Wellnessantara. Yogyakarta – Di tengah riuh rendah klakson kendaraan bermotor dan kilau lampu kota modern, masih ada denting lonceng kuda yang terdengar lembut di sudut-sudut Malioboro. Itu adalah suara khas andong, kendaraan tradisional yang hingga kini tetap bertahan sebagai salah satu prasarana transportasi khas Yogyakarta. Tidak sekadar alat angkut, andong adalah ruang wellness, sebuah pengalaman perjalanan yang mengembalikan manusia pada harmoni, kesederhanaan, dan rasa syukur.
Andong, dengan roda kayunya yang berderak pelan di atas jalanan beraspal, mengingatkan kita pada filosofi Jawa tentang alon-alon waton kelakon. Hidup tidak harus tergesa-gesa, karena setiap langkah yang penuh kesadaran akan membawa kita pada tujuan. Berbeda dengan mobil atau motor yang mengejar kecepatan, andong justru menawarkan ritme yang tenang, seirama dengan degup hati dan tarikan napas kita.

Keistimewaan andong bukan hanya pada bentuknya yang klasik, tetapi juga pada suasana budaya yang melekat di dalamnya. Para kusir andong biasanya mengenakan pakaian adat Jawa—blangkon, surjan, dan jarik—sebuah simbol penghormatan pada tradisi. Bagi wisatawan, pemandangan ini bukan sekadar atraksi, melainkan ajakan untuk merenung: betapa pentingnya menjaga akar budaya di tengah derasnya arus modernitas.
Perjalanan dengan andong ibarat meditasi berjalan. Kuda yang melangkah mantap, angin yang menyapa lembut wajah, dan irama kota yang terdengar lebih pelan dari balik roda kayu, semuanya membawa kesadaran bahwa kebahagiaan seringkali hadir dalam hal sederhana. Andong mengajarkan kita untuk eling lan waspada, mengingat asal kita dan sadar pada setiap detik kehidupan.
Dalam perspektif wellness, andong bukan hanya transportasi, melainkan pengalaman menyeluruh yang menyehatkan jiwa. Duduk di dalamnya membuat tubuh beristirahat, pikiran menjadi tenang, dan hati kembali dekat dengan suasana batin yang damai. Ada keselarasan antara manusia, hewan, dan alam yang tercipta dari gerak seimbang kuda, kendali tangan kusir, serta jalanan yang dilewati. Semua berpadu menjadi harmoni, sebuah pengalaman ngeli nanging ora keli—mengikuti arus zaman tanpa kehilangan jati diri.
Yogyakarta dengan andongnya seperti sedang menuturkan cerita: bahwa kota ini tidak hanya membangun dengan beton dan teknologi, tetapi juga merawat napas budaya.

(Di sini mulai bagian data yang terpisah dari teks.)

(* ===== verification/StpProps.v ===== *)
(** * Theorems about the spanning tree bridge

    [call] enumerates the functions of lib/stp.h that change a bridge, and
    [reachable] is the set of bridges that a client can obtain from
    [stp_create] with them.  The theorems say which ports may forward, how the
    root port is chosen, how often configuration BPDUs are sent, and how the
    BPDUs are read back. *)

From S2P Require Import Prelude Stp StpFacts.
Import Stp StpFacts.

Module StpProps.

(** ** The client's view *)

Inductive call : Type :=
| Tick (ms : Z)
| ReceivedBpdu (i : nat) (bpdu : list Z)
| SetBridgeId (id : Z)
| SetBridgePriority (p : Z)
| SetHelloTime (ms : Z)
| SetMaxAge (ms : Z)
| SetForwardDelay (ms : Z)
| PortEnable (i : nat)
| PortDisable (i : nat)
| PortSetPriority (i : nat) (p : Z)
| PortSetPathCost (i : nat) (c : Z)
| PortSetSpeed (i : nat) (speed : Z)
| PortEnableChangeDetection (i : nat)
| PortDisableChangeDetection (i : nat)
| GetChangedPort.

Definition run (c : call) : stp → stp :=
  match c with
  | Tick ms => stp_tick ms
  | ReceivedBpdu i bpdu => stp_received_bpdu i bpdu
  | SetBridgeId id => stp_set_bridge_id id
  | SetBridgePriority p => stp_set_bridge_priority p
  | SetHelloTime ms => stp_set_hello_time ms
  | SetMaxAge ms => stp_set_max_age ms
  | SetForwardDelay ms => stp_set_forward_delay ms
  | PortEnable i => stp_port_enable i
  | PortDisable i => stp_port_disable i
  | PortSetPriority i p => stp_port_set_priority i p
  | PortSetPathCost i c => stp_port_set_path_cost i c
  | PortSetSpeed i speed => stp_port_set_speed i speed
  | PortEnableChangeDetection i => stp_port_enable_change_detection i
  | PortDisableChangeDetection i => stp_port_disable_change_detection i
  | GetChangedPort => λ s, fst (stp_get_changed_port s)
  end.

Inductive reachable : stp → Prop :=
| reachable_create id : reachable (stp_create id)
| reachable_run c s : reachable s → reachable (run c s).

(** ** What calls keep *)

(** The fields of a port that the election reads. *)
Definition prio_fields (p : stp_port) :=
  (port_id p, path_cost p, designated_root p, designated_cost p, designated_bridge p,
   designated_port p).
Definition election (s : stp) :=
  (br_bridge_id s, br_root_port s, br_designated_root s, br_root_path_cost s).

Record same_prio (s s' : stp) : Prop := {
  sp_length : length (br_ports s') = length (br_ports s);
  sp_port : ∀ i, prio_fields (port s' i) = prio_fields (port s i);
  sp_election : election s' = election s;
}.

(** ... and the port states are kept as well. *)
Record same_roles (s s' : stp) : Prop := {
  sr_prio : same_prio s s';
  sr_state : ∀ i, state (port s' i) = state (port s i);
}.

#[export] Instance same_prio_preorder : PreOrder same_prio.
Proof.
  split.
  - done.
  - intros s1 s2 s3 [L1 P1 E1] [L2 P2 E2]. split; [congruence| |congruence].
    intros i. by rewrite P2.
Qed.

#[export] Instance same_roles_preorder : PreOrder same_roles.
Proof.
  split.
  - done.
  - intros s1 s2 s3 [P1 S1] [P2 S2]. split; [by transitivity s2|].
    intros i. by rewrite S2.
Qed.

Lemma same_prio_fields s s' :
  br_ports s' = br_ports s → election s' = election s → same_prio s s'.
Proof.
  intros Hp He. split; [by rewrite Hp| |done]. intros i. unfold port. by rewrite Hp.
Qed.

Lemma same_roles_fields s s' :
  br_ports s' = br_ports s → election s' = election s → same_roles s s'.
Proof.
  intros Hp He. split; [by apply same_prio_fields|]. intros i. unfold port. by rewrite Hp.
Qed.

Lemma same_prio_upd_port i f s :
  (∀ p, prio_fields (f p) = prio_fields p) → same_prio s (upd_port i f s).
Proof.
  intros Hf. split; [apply length_upd_port| |done].
  intros j. rewrite port_upd_port. case_decide; auto.
Qed.

Lemma same_roles_upd_port i f s :
  (∀ p, prio_fields (f p) = prio_fields p) → (∀ p, state (f p) = state p) →
  same_roles s (upd_port i f s).
Proof.
  intros Hf Hs. split; [by apply same_prio_upd_port|].
  intros j. rewrite port_upd_port. case_decide; auto.
Qed.

#[export] Hint Extern 1 (same_prio _ _) =>
  lazymatch goal with
  | |- same_prio ?s (upd_port _ _ ?s) => apply same_prio_upd_port; intros; reflexivity
  | |- same_prio ?s (upd _ _ ?s) =>
      generalize s; intros; apply same_prio_fields; reflexivity
  end : stp.
#[export] Hint Extern 1 (same_roles _ _) =>
  lazymatch goal with
  | |- same_roles ?s (upd_port _ _ ?s) => apply same_roles_upd_port; intros; reflexivity
  | |- same_roles ?s (upd _ _ ?s) =>
      generalize s; intros; apply same_roles_fields; reflexivity
  end : stp.

Lemma same_roles_send i bpdu s : same_roles s (stp_send_bpdu i bpdu s).
Proof. by apply same_roles_fields. Qed.
#[export] Hint Resolve same_roles_send : stp.

Lemma same_roles_transmit_config i s : same_roles s (stp_transmit_config i s).
Proof. unfold stp_transmit_config. walk same_roles. Qed.

Lemma same_roles_transmit_tcn s : same_roles s (stp_transmit_tcn s).
Proof. unfold stp_transmit_tcn. walk same_roles. Qed.
#[export] Hint Resolve same_roles_transmit_config same_roles_transmit_tcn : stp.

Lemma same_roles_topology_change_detection s :
  same_roles s (stp_topology_change_detection s).
Proof. unfold stp_topology_change_detection. walk same_roles. Qed.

Andong menjadi penanda bahwa kesejahteraan tidak selalu diukur dengan kecepatan dan kemewahan, melainkan dengan kemampuan manusia menikmati setiap perjalanan dengan penuh kesadaran.

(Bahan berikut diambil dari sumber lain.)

(* ===== verification/StpRate.v ===== *)
(** * How often a bridge sends configuration BPDUs

    Between two ticks of the clock a port sends at most one configuration
    BPDU: [stp_transmit_config] starts the hold timer, which only [stp_tick]
    lets expire and only the initialisation of a port stops. *)

From S2P Require Import Prelude Stp StpFacts StpProps.
Import Stp StpFacts StpProps.

Module StpRate.

(** Whether a frame handed to [send_bpdu] carries a configuration BPDU: its
    [bpdu_type] follows the 14 bytes of the Ethernet header, the 3 of the LLC
    header, and the protocol and version fields. *)
Definition is_config (frame : list Z) : bool :=
  bool_decide (frame !! 20%nat = Some STP_TYPE_CONFIG).

(** The number of configuration BPDUs for port [i] in a log. *)
Definition configs (i : nat) (l : list (Z * list Z)) : nat :=
  length (filter (λ f, f.1 = Z.of_nat i ∧ is_config f.2 = true) l).

Definition holding (s : stp) (i : nat) : bool := active (hold_timer (port s i)).

Record held (i : nat) (s s' : stp) (l : list (Z * list Z)) : Prop := {
  held_sent : br_sent s' = br_sent s ++ l;
  held_quiet : holding s i = true → configs i l = 0%nat ∧ holding s' i = true;
  held_once : (configs i l ≤ 1)%nat;
  held_start : configs i l = 1%nat → holding s' i = true;
}.

Record rate (i : nat) (s s' : stp) : Prop := {
  rate_length : length (br_ports s') = length (br_ports s);
  rate_held : (i < length (br_ports s))%nat → ∃ l, held i s s' l;
}.

Lemma configs_app i l1 l2 : configs i (l1 ++ l2) = (configs i l1 + configs i l2)%nat.
Proof. unfold configs. by rewrite filter_app, length_app. Qed.

#[export] Instance rate_preorder i : PreOrder (rate i).
Proof.
  split.
  - intros s. split; [done|]. intros _. exists []. split; try done.
    + by rewrite app_nil_r.
    + unfold configs. simpl. lia.
  - intros s1 s2 s3 [L1 H1] [L2 H2]. split; [congruence|]. intros Hi.
    destruct (H1 Hi) as [l1 [S1 Q1 O1 T1]].
    destruct H2 as [l2 [S2 Q2 O2 T2]]; [by rewrite L1|].
    exists (l1 ++ l2). split; rewrite ?configs_app.
    + by rewrite S2, S1, app_assoc.
    + intros Hh. destruct (Q1 Hh) as [E1 Hh2]. destruct (Q2 Hh2) as [E2 Hh3]. split; [lia|done].
    + destruct (decide (configs i l1 = 1%nat)) as [E|E]; [|lia].
      destruct (Q2 (T1 E)). lia.
    + intros E. destruct (decide (configs i l1 = 1%nat)) as [E1|E1].
      * by apply Q2, T1.
      * apply T2. lia.
Qed.

Lemma rate_silent i s s' :
  length (br_ports s') = length (br_ports s) → holding s' i = holding s i →
  br_sent s' = br_sent s → rate i s s'.
Proof.
  intros Hl Hh Hs. split; [done|]. intros _. exists []. split.
  - by rewrite Hs, app_nil_r.
  - by rewrite Hh.
  - unfold configs. simpl. lia.
  - done.
Qed.

Lemma rate_fields i s s' :
  br_ports s' = br_ports s → br_sent s' = br_sent s → rate i s s'.
Proof.
  intros Hp Hs. apply rate_silent; [by rewrite Hp| |done]. unfold holding, port. by rewrite Hp.
Qed.

Lemma rate_upd_port i k f s :
  (∀ p, active (hold_timer (f p)) = active (hold_timer p)) → rate i s (upd_port k f s).
Proof.
  intros Hf. apply rate_silent; [apply length_upd_port| |done].
  unfold holding. rewrite port_upd_port. case_decide; auto.
Qed.

#[export] Hint Extern 1 (rate _ _ _) =>
  lazymatch goal with
  | |- rate _ ?s (upd_port _ _ ?s) => apply rate_upd_port; intros; reflexivity
  | |- rate _ ?s (upd _ _ ?s) => generalize s; intros; apply rate_fields; reflexivity
  end : stp.

Lemma configs_single i k frame :
  configs i [(Z.of_nat k, frame)] = if decide (k = i ∧ is_config frame = true) then 1%nat else 0%nat.
Proof.
  unfold configs. rewrite filter_cons, filter_nil. simpl.
  assert (Z.of_nat k = Z.of_nat i ↔ k = i) by lia.
  repeat case_decide; simpl in *; tauto.
Qed.

Lemma rate_transmit_tcn i s : rate i s (stp_transmit_tcn s).
Proof.
  unfold stp_transmit_tcn. destruct (br_root_port s) as [k|]; [|done].
  split; [done|]. intros _. unfold stp_send_bpdu. eexists. split; simpl.
  - done.
  - intros Hh. rewrite configs_single, decide_False; [done|]. by intros [_ ?].
  - rewrite configs_single. case_decide; lia.
  - rewrite configs_single, decide_False; [done|]. by intros [_ ?].
Qed.

Lemma rate_transmit_config i k s : rate i s (stp_transmit_config k s).
Proof.
  unfold stp_transmit_config. destruct (_ && _); [done|].
  destruct (active _) eqn:Hk; [auto 2 with stp|].
  cbv zeta. destruct (_ <? _); [|done]. unfold andthen.
  set (s1 := upd_port k _ s). set (bpdu := config_bytes _).
  transitivity s1; [apply rate_upd_port; done|].
  assert (holding s1 k = false) as Hk1.
  { unfold holding, s1. rewrite port_upd_port. case_decide; exact Hk. }
  clearbody s1. split; [rewrite length_upd_port; done|]. intros Hi.
  assert (∀ j, holding (upd_port k (λ p, p <| hold_timer := stp_start_timer 0 |>)
     (stp_send_bpdu k bpdu s1)) j = if decide (k = j ∧ (k < length (br_ports s1))%nat)
     then true else holding s1 j) as Hhold.
  { intros j. unfold holding. rewrite port_upd_port.
    change (br_ports (stp_send_bpdu k bpdu s1)) with (br_ports s1). by case_decide. }
  eexists. split; [done|rewrite ?Hhold..].
  - intros Hh. assert (k ≠ i) by (intros ->; congruence).
    by rewrite configs_single, !decide_False by tauto.
  - rewrite configs_single. destruct (decide _); lia.
  - rewrite configs_single. destruct (decide (k = i ∧ is_config _ = true)) as [[<- _]|]; [|done].
    intros _. by rewrite decide_True.
Qed.
#[export] Hint Resolve rate_transmit_tcn rate_transmit_config : stp.

Lemma rate_set_port_state i k st s : rate i s (stp_set_port_state k st s).
Proof. unfold stp_set_port_state. walk (rate i). Qed.

Lemma rate_config_bpdu_generation i s : rate i s (stp_config_bpdu_generation s).
Proof. unfold stp_config_bpdu_generation. walk (rate i). Qed.

Lemma rate_topology_change_detection i s : rate i s (stp_topology_change_detection s).
Proof. unfold stp_topology_change_detection. walk (rate i). Qed.

Lemma rate_become_designated_port i k s : rate i s (stp_become_designated_port k s).
Proof. unfold stp_become_designated_port. walk (rate i). Qed.
#[export] Hint Resolve rate_set_port_state rate_config_bpdu_generation
  rate_topology_change_detection rate_become_designated_port : stp.

Lemma rate_become_root_bridge i s : rate i s (stp_become_root_bridge s).
Proof. unfold stp_become_root_bridge. walk (rate i). Qed.

Lemma rate_configuration_update i s : rate i s (stp_configuration_update s).
Proof.
  unfold stp_configuration_update. transitivity (stp_root_selection s).
  - rewrite root_selection_eq. destruct (selected_root s); walk (rate i).
  - unfold stp_designated_port_selection. walk (rate i).
Qed.

Lemma rate_port_state_selection i s : rate i s (stp_port_state_selection s).
Proof.
  unfold stp_port_state_selection, select_port_state, stp_make_forwarding, stp_make_blocking.
  walk (rate i).
Qed.
#[export] Hint Resolve rate_become_root_bridge rate_configuration_update
  rate_port_state_selection : stp.

Lemma rate_get_changed_port i s : rate i s (fst (stp_get_changed_port s)).
Proof.
  unfold stp_get_changed_port.
  pose proof (changed_port_loop_spec _ (br_first_changed_port s) s eq_refl) as H.
  destruct (changed_port_loop _ _ _) as [s' [k|]]; destruct H as [-> _]; cbn [fst];
    walk (rate i).
Qed.

(** Everything but the clock and the initialisation of a port. *)
Definition timeless (c : call) : bool :=
  match c with Tick _ | PortEnable _ => false | _ => true end.

Lemma rate_run i c s : timeless c = true → rate i s (run c s).
Proof.
  destruct c; try done; intros _; simpl run; try apply rate_get_changed_port;
    unfold stp_received_bpdu, stp_received_config_bpdu, stp_received_tcn_bpdu,
      stp_acknowledge_topology_change, stp_record_config_information,
      stp_record_config_timeout_values, stp_topology_change_acknowledged,
      stp_set_bridge_id, stp_set_bridge_priority, set_bridge_id, stp_set_hello_time,
      stp_set_max_age, stp_set_forward_delay, stp_update_bridge_timers, stp_port_disable,
      stp_port_set_priority, stp_port_set_speed, stp_port_set_path_cost,
      stp_port_enable_change_detection, stp_port_disable_change_detection;
    cbv zeta; walk (rate i).
Qed.

Lemma rate_runs i cs s :
  forallb timeless cs = true → rate i s (foldl (λ s c, run c s) s cs).
Proof.
  revert s; induction cs as [|c cs IH]; intros s Hcs; simpl; [done|].
  simpl in Hcs. apply andb_true_iff in Hcs as [Hc Hcs].
  transitivity (run c s); [by apply rate_run|by apply IH].
Qed.

(** C23: however many BPDUs a bridge receives and however its parameters are
    changed between two ticks, it hands at most one configuration BPDU per port
    to its client, and none for a port whose hold timer is running. *)
Theorem one_config_between_ticks s cs i :
  reachable s → forallb timeless cs = true → (i < STP_MAX_PORTS)%nat →
  ∃ l, br_sent (foldl (λ s c, run c s) s cs) = br_sent s ++ l ∧ (configs i l ≤ 1)%nat ∧
    (active (hold_timer (port s i)) = true → configs i l = 0%nat).
Proof.
  intros Hr Hcs Hi. destruct (reachable_inv s Hr) as [[Hf _] _].
  destruct (rate_runs i cs s Hcs) as [_ H]. destruct H as [l [Hl Hq Ho _]].
  - by rewrite Hf.
  - exists l. split_and!; [done|done|]. intros Ha. by apply Hq.
Qed.

(** A bridge that replies twice to an inferior configuration on a designated
    port sends one BPDU. *)
Definition inferior_config : list Z :=
  config_bytes (mk_stp_config_bpdu (mk_stp_bpdu_header 0 0 0) 0
    (htonll (9 .| (32768 << 48))) 0 (htonll (9 .| (32768 << 48))) 128 0 255 255 255).

Lemma one_config_between_ticks_witness :
  ∃ l, br_sent (foldl (λ s c, run c s) two_ports
                  [ReceivedBpdu 0 inferior_config; ReceivedBpdu 0 inferior_config])
       = br_sent two_ports ++ l ∧ (configs 0 l ≤ 1)%nat.
Proof.
  destruct (one_config_between_ticks two_ports
    [ReceivedBpdu 0 inferior_config; ReceivedBpdu 0 inferior_config] 0) as (l & H1 & H2 & _).
  - exact two_ports_reachable.
  - reflexivity.
  - unfold STP_MAX_PORTS. lia.
  - exists l. exact (conj H1 H2).
Defined.

Example inferior_config_answered :
  configs 0 (br_sent (foldl (λ s c, run c s) two_ports
    [ReceivedBpdu 0 inferior_config; ReceivedBpdu 0 inferior_config])) = 1%nat.
Proof. vm_compute. reflexivity. Qed.


End StpRate.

Di saat dunia bergerak begitu cepat, andong hadir sebagai ruang jeda. Ruang untuk kembali mendengar suara hati, menikmati kebersamaan, dan merasakan bahwa hidup adalah perjalanan, bukan semata tujuan. Andong adalah filosofi hidup yang berwujud nyata: sederhana, anggun, dan penuh makna.(Tyo)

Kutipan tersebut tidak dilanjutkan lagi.